Task data:
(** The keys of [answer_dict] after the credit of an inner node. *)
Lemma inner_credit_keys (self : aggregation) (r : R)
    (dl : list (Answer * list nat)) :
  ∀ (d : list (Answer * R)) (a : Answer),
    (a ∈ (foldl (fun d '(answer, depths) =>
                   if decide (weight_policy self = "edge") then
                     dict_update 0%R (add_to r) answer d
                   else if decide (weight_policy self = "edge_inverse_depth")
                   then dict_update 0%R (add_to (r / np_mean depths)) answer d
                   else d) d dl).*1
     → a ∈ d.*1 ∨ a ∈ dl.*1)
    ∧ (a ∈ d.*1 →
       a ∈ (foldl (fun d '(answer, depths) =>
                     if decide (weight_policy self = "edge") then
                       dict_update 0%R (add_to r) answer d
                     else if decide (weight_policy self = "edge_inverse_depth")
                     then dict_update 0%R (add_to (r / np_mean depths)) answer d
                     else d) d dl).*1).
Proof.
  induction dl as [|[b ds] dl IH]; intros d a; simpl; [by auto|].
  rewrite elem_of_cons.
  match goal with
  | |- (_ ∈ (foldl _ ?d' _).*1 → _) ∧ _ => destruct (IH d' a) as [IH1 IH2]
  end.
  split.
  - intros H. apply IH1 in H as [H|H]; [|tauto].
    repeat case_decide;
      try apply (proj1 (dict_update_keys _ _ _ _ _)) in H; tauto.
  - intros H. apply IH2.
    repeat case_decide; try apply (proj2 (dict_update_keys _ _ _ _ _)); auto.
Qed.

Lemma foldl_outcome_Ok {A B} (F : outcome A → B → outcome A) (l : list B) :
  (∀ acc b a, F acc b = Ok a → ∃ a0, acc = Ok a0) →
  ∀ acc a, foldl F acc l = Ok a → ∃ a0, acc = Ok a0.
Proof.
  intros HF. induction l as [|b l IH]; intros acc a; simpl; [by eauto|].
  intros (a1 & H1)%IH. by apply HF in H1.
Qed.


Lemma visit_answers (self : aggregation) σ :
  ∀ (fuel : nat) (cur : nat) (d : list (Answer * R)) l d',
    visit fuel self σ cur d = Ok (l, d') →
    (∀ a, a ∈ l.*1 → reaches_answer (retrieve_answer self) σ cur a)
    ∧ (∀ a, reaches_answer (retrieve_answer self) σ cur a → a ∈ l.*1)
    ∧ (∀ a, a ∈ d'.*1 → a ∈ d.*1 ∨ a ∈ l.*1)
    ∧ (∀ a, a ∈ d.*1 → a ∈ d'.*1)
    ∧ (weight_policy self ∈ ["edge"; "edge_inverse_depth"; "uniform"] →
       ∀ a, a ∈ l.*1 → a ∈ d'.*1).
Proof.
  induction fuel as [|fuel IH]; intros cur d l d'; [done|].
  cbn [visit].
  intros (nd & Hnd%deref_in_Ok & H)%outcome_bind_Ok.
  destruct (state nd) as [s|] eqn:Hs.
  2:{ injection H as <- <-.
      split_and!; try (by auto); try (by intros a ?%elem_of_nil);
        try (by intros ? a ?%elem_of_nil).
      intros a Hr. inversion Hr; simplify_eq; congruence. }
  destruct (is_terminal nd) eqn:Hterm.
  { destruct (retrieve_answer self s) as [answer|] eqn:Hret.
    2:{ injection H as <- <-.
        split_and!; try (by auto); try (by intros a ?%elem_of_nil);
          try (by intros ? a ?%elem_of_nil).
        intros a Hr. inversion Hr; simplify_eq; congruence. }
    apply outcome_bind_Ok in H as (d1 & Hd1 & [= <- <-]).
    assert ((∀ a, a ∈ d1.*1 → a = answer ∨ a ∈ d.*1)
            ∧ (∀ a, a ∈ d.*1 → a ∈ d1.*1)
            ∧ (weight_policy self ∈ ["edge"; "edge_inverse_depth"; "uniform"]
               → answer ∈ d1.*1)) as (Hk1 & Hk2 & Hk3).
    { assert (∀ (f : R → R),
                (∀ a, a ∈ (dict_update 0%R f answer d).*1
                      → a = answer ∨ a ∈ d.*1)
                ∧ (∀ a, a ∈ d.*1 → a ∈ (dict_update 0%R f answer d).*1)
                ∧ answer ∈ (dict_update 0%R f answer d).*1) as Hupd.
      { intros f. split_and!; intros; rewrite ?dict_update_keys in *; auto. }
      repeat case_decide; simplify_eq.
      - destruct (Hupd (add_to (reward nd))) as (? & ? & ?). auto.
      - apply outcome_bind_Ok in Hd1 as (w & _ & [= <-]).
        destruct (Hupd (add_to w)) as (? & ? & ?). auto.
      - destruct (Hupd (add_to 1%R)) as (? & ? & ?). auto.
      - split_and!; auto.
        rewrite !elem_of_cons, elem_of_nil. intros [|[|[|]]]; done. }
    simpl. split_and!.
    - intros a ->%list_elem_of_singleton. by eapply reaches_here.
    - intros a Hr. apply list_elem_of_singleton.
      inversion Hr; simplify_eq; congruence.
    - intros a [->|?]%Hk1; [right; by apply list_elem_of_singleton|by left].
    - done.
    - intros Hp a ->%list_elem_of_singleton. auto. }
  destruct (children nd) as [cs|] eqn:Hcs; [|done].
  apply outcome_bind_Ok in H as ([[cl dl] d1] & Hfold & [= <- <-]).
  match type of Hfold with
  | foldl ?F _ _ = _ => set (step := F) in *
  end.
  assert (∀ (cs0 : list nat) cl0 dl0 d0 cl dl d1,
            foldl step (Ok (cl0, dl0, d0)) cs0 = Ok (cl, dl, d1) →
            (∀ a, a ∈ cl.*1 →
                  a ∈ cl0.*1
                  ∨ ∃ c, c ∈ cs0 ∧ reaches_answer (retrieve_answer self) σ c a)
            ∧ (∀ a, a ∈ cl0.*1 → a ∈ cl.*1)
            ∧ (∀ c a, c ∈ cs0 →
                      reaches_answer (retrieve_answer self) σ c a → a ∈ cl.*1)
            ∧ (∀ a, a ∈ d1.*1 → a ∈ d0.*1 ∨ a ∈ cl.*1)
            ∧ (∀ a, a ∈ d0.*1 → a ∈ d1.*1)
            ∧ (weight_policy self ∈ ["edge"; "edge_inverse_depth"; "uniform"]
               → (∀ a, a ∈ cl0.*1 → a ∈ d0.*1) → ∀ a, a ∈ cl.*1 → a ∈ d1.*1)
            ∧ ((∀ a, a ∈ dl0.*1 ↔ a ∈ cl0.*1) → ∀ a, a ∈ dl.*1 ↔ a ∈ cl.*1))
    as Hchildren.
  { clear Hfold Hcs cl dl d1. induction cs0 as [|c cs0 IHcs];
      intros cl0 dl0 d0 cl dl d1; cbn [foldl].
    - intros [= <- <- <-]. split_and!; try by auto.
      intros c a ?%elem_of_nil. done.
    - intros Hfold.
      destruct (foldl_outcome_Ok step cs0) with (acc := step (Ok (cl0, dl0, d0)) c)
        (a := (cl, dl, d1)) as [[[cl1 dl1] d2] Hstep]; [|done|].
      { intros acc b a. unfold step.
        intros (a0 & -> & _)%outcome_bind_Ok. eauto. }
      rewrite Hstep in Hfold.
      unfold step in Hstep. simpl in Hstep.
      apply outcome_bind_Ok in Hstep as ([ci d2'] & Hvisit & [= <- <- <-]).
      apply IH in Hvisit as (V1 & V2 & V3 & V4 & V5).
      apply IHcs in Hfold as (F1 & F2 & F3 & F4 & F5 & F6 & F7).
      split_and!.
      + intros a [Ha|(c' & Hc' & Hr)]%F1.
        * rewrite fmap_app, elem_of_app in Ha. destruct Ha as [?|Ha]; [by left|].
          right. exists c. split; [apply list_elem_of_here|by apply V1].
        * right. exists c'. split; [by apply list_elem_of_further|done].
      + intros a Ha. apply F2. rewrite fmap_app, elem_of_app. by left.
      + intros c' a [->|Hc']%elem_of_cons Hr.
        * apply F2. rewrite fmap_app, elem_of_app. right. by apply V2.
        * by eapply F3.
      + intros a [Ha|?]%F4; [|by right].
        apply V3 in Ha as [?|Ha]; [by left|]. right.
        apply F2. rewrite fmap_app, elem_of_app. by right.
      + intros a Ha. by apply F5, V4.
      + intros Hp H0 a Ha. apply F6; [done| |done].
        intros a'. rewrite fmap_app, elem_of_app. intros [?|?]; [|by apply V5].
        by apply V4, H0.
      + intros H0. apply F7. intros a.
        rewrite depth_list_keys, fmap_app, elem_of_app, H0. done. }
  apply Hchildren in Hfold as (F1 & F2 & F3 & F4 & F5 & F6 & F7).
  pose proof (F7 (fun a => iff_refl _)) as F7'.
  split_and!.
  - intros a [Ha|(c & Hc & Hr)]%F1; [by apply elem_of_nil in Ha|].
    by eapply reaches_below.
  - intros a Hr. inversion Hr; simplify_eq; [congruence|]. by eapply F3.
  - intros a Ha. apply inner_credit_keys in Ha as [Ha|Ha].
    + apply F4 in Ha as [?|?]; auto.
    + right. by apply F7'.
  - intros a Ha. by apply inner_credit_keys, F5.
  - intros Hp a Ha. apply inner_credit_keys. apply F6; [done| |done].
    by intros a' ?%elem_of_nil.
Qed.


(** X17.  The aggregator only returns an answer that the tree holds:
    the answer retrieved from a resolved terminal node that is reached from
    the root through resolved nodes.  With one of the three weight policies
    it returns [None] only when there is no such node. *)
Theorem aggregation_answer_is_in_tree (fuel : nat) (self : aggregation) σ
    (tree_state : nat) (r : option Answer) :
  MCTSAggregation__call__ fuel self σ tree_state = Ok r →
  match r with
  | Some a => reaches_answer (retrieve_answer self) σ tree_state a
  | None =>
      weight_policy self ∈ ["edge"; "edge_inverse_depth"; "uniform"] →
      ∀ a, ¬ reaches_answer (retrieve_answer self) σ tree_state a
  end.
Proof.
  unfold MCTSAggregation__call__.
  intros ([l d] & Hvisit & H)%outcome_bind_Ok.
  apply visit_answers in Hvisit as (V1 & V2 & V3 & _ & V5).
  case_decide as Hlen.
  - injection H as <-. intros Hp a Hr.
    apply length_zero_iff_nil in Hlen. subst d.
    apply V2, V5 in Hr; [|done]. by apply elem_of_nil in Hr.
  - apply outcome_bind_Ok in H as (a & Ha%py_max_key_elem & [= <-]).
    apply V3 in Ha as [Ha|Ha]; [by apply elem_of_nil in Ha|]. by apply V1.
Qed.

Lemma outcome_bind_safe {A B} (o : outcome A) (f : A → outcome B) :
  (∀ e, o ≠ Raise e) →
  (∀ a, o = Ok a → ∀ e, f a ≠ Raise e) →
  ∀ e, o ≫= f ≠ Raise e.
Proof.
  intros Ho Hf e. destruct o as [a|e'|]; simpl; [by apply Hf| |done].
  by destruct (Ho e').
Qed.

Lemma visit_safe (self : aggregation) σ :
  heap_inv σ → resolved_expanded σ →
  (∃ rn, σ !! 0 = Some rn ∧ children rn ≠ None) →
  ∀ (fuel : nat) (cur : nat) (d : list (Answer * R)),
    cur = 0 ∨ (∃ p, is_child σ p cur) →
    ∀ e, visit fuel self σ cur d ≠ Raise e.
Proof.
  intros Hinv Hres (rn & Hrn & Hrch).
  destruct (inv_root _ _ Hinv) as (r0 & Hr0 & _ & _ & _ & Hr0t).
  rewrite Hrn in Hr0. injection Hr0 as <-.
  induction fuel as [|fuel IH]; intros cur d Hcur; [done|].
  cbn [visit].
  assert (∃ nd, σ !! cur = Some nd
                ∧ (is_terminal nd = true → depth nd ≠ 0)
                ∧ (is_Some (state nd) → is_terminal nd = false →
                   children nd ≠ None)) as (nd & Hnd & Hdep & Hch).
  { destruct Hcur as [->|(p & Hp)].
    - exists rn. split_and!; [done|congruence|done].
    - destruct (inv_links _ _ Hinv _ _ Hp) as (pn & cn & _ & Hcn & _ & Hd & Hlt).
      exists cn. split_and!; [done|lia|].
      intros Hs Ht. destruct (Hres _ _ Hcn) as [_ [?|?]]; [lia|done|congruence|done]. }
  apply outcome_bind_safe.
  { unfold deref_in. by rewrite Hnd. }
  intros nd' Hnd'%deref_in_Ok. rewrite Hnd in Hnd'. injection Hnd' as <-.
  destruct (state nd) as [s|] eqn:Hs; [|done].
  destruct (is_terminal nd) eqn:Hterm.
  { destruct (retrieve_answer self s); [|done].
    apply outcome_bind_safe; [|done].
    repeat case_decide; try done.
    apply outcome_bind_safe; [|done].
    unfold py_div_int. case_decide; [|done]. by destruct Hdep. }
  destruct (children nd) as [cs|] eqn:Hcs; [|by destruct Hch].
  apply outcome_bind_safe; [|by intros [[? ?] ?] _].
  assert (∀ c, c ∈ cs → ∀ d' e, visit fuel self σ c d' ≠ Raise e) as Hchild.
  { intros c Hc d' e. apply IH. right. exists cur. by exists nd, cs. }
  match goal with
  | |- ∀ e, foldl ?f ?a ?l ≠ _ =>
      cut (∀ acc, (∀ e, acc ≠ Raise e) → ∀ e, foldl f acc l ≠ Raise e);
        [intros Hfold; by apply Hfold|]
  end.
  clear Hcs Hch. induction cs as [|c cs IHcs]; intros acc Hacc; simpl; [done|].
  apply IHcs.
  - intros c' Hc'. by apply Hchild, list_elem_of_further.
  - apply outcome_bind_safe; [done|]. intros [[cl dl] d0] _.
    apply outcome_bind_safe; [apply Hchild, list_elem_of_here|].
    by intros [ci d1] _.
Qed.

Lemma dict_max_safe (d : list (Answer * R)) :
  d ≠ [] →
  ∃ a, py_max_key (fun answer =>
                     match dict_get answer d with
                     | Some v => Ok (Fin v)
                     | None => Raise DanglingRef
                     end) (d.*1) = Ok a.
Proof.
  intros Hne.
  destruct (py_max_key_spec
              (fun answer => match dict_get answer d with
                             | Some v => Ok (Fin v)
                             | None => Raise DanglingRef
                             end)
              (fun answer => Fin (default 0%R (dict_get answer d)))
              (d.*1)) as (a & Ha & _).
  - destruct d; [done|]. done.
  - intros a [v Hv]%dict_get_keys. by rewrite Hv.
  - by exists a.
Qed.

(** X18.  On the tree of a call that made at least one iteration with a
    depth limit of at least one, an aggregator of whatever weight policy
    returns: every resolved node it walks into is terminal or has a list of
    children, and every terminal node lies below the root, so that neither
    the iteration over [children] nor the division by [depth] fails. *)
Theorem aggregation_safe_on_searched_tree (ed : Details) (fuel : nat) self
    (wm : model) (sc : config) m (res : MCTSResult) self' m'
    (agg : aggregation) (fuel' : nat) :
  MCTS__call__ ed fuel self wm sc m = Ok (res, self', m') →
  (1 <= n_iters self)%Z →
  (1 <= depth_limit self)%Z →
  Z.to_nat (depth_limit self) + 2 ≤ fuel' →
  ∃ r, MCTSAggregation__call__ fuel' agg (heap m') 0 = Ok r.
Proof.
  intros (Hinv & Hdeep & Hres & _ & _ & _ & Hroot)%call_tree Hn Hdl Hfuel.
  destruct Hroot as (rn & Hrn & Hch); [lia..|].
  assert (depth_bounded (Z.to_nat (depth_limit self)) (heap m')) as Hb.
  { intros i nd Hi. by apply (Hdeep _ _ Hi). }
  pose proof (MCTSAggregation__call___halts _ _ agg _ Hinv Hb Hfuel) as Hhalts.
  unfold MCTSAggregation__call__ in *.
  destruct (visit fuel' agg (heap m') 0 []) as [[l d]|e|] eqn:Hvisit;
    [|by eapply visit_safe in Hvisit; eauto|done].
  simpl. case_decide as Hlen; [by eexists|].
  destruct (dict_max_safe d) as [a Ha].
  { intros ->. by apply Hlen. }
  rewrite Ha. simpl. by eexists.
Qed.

Aim of the task: Retype only the lines above between the line with "d ≠ Raise e." and the line with "exists cn. split_and!; [done|lia|].", counting those two lines as well, and keep every character as it is.

Solution to the exercise:
    ∀ e, visit fuel self σ cur d ≠ Raise e.
Proof.
  intros Hinv Hres (rn & Hrn & Hrch).
  destruct (inv_root _ _ Hinv) as (r0 & Hr0 & _ & _ & _ & Hr0t).
  rewrite Hrn in Hr0. injection Hr0 as <-.
  induction fuel as [|fuel IH]; intros cur d Hcur; [done|].
  cbn [visit].
  assert (∃ nd, σ !! cur = Some nd
                ∧ (is_terminal nd = true → depth nd ≠ 0)
                ∧ (is_Some (state nd) → is_terminal nd = false →
                   children nd ≠ None)) as (nd & Hnd & Hdep & Hch).
  { destruct Hcur as [->|(p & Hp)].
    - exists rn. split_and!; [done|congruence|done].
    - destruct (inv_links _ _ Hinv _ _ Hp) as (pn & cn & _ & Hcn & _ & Hd & Hlt).
      exists cn. split_and!; [done|lia|].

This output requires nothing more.